Your goal: In the records below, some lines contain "first"; state the number of such lines and nothing else.

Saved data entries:
⟨
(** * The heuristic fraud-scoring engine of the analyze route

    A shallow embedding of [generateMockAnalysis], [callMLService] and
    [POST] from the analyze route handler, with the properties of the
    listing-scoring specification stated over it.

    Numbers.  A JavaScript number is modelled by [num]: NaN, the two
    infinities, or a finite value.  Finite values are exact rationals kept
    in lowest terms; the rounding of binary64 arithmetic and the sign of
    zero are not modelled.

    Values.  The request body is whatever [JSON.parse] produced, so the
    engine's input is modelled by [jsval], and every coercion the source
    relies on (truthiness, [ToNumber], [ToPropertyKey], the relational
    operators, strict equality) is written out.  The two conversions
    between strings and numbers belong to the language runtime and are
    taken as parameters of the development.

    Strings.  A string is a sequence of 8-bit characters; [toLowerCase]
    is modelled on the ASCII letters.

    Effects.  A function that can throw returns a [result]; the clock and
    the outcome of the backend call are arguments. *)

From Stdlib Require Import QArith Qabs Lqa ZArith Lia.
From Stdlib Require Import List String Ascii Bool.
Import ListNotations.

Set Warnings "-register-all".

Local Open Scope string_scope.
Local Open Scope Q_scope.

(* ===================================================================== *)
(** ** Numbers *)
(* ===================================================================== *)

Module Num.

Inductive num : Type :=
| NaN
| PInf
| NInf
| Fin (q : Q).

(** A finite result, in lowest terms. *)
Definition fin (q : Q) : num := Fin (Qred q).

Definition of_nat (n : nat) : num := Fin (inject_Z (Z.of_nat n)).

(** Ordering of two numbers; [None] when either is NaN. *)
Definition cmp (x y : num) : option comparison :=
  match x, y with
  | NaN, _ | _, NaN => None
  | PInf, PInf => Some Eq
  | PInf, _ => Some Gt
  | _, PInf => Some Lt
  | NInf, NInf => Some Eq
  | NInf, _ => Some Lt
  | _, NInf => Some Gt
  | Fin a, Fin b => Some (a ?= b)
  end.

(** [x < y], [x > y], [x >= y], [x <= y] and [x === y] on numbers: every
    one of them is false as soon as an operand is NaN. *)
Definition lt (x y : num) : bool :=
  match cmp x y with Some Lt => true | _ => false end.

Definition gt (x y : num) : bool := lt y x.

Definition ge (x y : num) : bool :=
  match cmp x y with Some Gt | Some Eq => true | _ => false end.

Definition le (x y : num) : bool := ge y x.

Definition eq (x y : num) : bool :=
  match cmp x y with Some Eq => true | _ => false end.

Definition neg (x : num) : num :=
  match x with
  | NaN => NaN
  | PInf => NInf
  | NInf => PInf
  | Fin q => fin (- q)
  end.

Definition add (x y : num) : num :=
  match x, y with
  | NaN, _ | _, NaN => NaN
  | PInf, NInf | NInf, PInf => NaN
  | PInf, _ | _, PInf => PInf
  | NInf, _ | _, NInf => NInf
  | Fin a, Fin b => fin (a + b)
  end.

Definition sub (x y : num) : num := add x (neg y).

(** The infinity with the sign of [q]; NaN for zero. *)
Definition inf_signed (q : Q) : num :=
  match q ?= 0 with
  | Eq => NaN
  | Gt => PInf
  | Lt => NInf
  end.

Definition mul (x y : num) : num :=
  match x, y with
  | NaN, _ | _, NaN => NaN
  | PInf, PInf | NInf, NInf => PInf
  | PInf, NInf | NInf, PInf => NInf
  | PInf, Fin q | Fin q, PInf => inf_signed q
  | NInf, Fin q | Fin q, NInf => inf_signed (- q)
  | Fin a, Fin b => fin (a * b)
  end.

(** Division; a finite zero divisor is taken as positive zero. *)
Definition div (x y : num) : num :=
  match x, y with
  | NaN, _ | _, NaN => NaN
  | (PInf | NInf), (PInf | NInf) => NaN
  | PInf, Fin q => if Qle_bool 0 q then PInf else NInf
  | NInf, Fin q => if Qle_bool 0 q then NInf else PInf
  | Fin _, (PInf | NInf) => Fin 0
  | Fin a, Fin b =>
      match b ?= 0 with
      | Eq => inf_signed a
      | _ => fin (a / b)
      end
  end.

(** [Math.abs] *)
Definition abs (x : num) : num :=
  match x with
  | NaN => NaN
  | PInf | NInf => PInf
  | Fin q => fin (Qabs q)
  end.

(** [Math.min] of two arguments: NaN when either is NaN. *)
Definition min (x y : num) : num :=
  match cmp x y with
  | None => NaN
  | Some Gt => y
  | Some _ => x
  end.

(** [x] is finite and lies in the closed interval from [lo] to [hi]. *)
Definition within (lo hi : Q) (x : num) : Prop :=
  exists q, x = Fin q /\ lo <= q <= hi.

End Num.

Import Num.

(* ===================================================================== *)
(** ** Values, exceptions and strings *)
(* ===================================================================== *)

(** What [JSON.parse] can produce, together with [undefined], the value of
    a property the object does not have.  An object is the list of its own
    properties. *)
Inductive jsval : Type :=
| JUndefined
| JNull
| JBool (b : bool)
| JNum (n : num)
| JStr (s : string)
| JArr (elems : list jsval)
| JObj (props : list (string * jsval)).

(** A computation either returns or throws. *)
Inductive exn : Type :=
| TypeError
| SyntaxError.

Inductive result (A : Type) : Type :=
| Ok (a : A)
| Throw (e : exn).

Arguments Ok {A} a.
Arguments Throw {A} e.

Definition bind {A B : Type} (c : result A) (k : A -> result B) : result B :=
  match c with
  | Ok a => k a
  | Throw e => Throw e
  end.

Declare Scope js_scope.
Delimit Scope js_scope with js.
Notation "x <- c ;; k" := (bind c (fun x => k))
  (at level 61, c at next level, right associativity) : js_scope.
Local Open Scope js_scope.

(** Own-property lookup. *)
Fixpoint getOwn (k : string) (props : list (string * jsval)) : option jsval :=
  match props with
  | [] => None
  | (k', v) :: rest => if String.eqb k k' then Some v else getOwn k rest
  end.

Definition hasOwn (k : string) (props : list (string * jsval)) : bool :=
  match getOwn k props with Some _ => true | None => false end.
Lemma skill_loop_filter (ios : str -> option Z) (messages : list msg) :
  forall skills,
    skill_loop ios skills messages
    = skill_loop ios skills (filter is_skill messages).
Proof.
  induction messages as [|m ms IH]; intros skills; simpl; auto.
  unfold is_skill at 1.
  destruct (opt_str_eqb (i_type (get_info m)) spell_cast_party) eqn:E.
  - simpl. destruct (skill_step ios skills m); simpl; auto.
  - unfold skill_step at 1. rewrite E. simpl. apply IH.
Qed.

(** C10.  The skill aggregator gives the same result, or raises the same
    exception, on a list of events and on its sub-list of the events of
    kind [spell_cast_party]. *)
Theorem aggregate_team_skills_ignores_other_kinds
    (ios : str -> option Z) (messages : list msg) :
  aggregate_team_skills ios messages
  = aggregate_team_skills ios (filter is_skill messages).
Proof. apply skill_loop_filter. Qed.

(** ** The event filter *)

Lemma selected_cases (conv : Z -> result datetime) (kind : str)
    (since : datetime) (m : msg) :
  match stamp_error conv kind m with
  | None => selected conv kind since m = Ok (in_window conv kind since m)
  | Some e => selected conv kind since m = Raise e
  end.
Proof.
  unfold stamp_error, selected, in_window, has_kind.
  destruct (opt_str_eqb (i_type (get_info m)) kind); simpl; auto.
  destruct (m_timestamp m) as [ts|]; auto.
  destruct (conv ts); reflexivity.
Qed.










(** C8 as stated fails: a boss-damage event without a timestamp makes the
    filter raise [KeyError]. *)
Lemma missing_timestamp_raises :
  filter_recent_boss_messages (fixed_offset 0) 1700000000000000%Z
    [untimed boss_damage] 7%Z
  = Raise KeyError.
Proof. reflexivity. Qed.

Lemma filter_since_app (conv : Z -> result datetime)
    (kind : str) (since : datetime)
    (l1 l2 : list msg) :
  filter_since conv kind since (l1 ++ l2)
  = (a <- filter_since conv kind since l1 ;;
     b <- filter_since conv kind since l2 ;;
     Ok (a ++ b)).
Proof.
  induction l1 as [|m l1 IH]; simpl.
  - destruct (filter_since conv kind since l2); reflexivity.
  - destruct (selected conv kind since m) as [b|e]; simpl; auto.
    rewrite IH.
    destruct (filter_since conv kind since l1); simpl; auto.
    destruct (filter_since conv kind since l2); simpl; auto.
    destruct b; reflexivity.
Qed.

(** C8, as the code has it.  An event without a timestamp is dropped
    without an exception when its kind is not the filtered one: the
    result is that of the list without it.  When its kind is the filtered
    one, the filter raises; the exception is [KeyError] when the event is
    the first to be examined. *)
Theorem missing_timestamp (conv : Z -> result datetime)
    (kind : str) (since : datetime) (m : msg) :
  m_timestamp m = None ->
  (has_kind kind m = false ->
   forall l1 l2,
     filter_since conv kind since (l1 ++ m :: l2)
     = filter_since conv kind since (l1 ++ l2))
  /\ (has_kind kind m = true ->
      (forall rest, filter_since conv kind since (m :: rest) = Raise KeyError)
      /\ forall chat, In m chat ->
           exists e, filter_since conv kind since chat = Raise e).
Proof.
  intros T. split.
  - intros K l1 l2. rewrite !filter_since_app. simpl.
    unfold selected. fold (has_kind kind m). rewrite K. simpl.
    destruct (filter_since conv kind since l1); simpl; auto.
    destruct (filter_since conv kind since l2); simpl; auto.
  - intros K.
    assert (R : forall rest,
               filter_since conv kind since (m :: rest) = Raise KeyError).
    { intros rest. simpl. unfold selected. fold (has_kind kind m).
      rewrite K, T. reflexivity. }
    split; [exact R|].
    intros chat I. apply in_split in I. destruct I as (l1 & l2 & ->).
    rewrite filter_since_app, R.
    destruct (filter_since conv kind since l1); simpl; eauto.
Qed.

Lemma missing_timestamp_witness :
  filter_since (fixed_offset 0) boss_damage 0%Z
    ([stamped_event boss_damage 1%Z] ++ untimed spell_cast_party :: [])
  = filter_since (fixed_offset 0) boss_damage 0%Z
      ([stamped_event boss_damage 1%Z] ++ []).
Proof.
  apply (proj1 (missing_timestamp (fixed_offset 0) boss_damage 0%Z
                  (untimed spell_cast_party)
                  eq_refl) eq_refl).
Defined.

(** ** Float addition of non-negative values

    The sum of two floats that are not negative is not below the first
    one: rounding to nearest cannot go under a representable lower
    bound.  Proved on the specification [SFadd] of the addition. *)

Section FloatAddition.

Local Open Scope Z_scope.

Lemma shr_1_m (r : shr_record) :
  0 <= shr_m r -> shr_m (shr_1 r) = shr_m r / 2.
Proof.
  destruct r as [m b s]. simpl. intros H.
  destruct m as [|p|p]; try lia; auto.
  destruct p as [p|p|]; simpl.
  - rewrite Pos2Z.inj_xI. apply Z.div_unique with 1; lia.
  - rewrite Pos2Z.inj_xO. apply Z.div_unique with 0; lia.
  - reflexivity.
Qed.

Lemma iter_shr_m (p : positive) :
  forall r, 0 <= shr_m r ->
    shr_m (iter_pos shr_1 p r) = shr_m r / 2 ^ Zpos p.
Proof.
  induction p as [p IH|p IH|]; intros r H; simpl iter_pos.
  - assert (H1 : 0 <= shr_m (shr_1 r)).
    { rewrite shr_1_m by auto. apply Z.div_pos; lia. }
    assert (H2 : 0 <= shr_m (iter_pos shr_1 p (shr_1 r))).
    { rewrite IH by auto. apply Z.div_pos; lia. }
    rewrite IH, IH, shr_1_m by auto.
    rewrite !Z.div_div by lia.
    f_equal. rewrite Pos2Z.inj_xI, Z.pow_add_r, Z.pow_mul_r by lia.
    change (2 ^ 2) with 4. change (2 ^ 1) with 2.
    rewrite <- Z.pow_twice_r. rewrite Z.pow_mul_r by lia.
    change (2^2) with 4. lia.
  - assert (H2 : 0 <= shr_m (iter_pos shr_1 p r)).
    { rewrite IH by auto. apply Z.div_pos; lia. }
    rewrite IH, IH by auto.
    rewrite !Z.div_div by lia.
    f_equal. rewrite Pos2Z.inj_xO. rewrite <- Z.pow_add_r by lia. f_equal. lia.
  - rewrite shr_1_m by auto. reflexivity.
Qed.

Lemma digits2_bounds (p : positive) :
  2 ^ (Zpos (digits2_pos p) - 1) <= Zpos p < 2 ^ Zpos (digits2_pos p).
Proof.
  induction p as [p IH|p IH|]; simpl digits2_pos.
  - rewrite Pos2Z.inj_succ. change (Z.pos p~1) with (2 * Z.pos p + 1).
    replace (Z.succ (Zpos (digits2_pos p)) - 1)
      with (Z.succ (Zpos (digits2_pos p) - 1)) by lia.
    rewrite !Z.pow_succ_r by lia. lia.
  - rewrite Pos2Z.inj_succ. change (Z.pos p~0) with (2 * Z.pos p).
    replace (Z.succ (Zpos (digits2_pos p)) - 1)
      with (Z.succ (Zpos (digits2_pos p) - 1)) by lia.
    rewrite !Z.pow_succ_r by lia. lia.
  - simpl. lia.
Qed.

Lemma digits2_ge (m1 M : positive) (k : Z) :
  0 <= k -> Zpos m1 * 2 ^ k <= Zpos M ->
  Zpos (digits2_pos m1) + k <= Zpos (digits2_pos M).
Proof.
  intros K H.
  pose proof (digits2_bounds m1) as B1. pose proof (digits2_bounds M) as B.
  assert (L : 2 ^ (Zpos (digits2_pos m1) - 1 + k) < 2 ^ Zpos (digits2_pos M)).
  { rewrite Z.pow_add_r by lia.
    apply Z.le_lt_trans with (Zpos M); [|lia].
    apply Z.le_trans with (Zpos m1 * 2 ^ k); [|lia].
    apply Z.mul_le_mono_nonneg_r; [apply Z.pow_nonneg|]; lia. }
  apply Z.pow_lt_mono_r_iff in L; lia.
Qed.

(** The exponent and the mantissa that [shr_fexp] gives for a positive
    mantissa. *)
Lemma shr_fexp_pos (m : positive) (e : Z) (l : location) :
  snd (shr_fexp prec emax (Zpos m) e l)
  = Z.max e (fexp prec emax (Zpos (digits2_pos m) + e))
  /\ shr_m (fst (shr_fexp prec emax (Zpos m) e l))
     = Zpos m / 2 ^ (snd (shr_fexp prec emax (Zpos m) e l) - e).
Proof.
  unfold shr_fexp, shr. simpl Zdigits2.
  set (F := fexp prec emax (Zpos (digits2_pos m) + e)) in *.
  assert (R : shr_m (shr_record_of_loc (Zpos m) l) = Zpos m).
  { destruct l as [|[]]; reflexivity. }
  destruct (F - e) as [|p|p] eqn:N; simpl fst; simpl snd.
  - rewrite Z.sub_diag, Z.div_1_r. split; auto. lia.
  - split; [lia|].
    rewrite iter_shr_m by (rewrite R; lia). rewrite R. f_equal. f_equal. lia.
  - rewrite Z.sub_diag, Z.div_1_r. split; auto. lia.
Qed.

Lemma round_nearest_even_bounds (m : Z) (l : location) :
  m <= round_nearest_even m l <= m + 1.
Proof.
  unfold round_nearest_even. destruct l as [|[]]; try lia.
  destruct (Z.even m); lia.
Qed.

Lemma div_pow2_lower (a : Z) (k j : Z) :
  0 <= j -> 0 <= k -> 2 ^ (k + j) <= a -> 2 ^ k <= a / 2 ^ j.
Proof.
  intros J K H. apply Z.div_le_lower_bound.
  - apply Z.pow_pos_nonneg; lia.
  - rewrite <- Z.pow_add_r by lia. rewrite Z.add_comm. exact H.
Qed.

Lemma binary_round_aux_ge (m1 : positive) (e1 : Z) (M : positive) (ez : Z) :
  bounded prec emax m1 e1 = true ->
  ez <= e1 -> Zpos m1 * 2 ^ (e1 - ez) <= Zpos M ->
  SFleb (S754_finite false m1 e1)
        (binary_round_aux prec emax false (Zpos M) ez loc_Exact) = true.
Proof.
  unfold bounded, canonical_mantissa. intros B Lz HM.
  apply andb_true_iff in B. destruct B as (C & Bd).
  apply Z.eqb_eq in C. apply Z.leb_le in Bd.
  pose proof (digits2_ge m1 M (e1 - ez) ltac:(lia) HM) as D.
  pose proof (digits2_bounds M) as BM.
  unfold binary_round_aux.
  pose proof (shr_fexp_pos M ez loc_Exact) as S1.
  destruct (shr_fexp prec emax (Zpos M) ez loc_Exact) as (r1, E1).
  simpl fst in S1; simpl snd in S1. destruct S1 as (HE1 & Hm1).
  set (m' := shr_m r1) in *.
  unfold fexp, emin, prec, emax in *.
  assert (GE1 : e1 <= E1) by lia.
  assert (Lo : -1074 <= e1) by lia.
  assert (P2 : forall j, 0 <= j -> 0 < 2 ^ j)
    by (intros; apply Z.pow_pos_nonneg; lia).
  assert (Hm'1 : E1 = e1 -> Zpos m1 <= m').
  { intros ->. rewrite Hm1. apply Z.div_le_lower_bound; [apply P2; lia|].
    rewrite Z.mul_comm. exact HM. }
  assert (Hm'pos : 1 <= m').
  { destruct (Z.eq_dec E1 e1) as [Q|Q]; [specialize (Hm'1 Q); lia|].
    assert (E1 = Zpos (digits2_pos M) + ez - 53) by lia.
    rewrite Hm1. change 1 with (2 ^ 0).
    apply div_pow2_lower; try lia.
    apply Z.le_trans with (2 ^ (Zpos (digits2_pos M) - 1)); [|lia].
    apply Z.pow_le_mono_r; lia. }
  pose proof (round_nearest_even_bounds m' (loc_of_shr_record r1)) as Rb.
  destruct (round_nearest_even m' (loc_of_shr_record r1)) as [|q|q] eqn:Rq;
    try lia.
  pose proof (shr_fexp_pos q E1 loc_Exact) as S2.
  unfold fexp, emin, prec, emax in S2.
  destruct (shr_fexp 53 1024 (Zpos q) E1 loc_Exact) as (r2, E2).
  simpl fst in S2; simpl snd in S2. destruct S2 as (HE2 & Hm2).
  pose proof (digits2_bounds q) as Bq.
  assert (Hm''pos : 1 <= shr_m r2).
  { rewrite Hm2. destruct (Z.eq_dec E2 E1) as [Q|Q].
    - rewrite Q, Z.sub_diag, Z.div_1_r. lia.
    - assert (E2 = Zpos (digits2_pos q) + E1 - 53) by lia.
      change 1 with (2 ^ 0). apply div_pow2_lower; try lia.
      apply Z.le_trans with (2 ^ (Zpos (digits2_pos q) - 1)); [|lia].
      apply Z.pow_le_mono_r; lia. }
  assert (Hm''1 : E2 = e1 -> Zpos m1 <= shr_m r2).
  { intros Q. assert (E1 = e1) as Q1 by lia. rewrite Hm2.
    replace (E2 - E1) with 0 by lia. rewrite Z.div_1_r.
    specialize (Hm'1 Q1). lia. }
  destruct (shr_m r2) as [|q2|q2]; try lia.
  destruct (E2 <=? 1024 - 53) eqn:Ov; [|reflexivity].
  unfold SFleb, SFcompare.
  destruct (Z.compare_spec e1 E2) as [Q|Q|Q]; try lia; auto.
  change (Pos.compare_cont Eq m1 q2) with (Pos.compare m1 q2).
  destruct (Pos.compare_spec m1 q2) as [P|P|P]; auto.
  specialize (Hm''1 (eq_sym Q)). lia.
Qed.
⟩
Reply: 2